## Required action
Retype, exactly as they appear below, the lines between the line holding "stack h) /\" and the line holding "destruct (N.eqb_spec remaining", both ends included.

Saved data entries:
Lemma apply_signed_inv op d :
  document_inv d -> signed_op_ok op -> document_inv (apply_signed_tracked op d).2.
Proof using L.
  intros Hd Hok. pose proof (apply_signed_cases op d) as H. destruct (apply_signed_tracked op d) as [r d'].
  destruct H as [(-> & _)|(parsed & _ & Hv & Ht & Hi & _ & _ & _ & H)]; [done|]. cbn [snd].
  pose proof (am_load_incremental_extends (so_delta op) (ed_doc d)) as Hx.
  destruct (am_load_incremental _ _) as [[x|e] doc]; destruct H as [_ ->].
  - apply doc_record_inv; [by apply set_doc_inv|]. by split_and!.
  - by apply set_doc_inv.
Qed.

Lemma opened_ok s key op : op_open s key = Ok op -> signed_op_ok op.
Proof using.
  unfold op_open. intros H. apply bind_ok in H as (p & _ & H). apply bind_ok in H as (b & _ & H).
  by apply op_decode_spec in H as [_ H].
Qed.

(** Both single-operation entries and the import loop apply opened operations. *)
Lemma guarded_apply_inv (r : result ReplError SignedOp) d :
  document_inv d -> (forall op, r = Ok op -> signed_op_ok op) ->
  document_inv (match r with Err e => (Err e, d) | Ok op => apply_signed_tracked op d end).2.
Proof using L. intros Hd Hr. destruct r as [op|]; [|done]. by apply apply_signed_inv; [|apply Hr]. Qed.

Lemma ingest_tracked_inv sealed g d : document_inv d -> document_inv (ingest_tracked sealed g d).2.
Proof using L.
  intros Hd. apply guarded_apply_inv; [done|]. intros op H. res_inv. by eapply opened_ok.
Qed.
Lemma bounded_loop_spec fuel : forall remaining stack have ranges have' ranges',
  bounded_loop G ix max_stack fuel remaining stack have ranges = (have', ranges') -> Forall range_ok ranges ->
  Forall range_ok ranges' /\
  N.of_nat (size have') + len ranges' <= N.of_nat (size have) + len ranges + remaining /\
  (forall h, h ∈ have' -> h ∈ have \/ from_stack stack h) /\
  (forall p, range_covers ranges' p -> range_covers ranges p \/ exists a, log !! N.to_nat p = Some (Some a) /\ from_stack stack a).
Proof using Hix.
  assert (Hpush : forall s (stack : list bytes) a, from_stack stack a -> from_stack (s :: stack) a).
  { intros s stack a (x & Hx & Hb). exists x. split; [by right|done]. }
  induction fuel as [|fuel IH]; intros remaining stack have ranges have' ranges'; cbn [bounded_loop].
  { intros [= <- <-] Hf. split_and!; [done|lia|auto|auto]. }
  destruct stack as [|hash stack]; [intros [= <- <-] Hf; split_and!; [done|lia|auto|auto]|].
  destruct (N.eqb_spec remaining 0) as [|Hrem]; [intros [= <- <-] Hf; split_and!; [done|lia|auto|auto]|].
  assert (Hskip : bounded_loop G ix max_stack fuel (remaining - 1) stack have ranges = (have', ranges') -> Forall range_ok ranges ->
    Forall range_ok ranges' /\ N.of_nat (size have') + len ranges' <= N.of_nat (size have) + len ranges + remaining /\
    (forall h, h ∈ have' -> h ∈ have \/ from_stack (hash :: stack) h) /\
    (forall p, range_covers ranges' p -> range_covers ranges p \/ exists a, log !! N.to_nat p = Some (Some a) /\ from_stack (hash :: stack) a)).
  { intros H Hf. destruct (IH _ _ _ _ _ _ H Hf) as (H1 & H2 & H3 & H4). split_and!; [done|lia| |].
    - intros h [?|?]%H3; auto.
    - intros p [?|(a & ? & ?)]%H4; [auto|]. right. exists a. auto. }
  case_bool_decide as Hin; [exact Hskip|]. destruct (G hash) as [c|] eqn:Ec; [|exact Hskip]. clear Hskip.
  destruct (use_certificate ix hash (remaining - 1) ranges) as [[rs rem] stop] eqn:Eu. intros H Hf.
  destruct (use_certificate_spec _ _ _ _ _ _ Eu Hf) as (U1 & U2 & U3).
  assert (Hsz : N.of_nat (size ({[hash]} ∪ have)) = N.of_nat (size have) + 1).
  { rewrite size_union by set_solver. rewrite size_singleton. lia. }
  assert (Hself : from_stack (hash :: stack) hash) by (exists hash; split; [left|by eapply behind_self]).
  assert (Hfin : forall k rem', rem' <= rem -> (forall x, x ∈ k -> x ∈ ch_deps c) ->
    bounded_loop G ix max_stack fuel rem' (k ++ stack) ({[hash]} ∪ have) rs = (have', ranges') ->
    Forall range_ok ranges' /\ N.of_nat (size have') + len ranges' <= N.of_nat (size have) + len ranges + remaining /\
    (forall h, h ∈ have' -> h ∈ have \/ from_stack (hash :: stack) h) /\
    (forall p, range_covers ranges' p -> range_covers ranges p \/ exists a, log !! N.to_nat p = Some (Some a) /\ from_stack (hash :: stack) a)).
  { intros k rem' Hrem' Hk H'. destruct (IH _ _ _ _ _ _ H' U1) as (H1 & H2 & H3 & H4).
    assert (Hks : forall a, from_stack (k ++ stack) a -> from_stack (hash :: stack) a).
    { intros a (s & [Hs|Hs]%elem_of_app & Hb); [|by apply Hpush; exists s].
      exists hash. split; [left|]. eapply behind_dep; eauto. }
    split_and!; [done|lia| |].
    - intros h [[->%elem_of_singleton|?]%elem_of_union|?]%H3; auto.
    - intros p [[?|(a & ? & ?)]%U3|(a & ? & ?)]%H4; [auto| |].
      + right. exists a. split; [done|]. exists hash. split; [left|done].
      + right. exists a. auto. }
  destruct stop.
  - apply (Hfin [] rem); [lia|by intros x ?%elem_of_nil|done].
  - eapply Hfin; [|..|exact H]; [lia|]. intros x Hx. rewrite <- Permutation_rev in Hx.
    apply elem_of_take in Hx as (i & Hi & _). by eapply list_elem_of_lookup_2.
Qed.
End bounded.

## Written response
  (forall h, h ∈ have' -> h ∈ have \/ from_stack stack h) /\
  (forall p, range_covers ranges' p -> range_covers ranges p \/ exists a, log !! N.to_nat p = Some (Some a) /\ from_stack stack a).
Proof using Hix.
  assert (Hpush : forall s (stack : list bytes) a, from_stack stack a -> from_stack (s :: stack) a).
  { intros s stack a (x & Hx & Hb). exists x. split; [by right|done]. }
  induction fuel as [|fuel IH]; intros remaining stack have ranges have' ranges'; cbn [bounded_loop].
  { intros [= <- <-] Hf. split_and!; [done|lia|auto|auto]. }
  destruct stack as [|hash stack]; [intros [= <- <-] Hf; split_and!; [done|lia|auto|auto]|].
  destruct (N.eqb_spec remaining 0) as [|Hrem]; [intros [= <- <-] Hf; split_and!; [done|lia|auto|auto]|].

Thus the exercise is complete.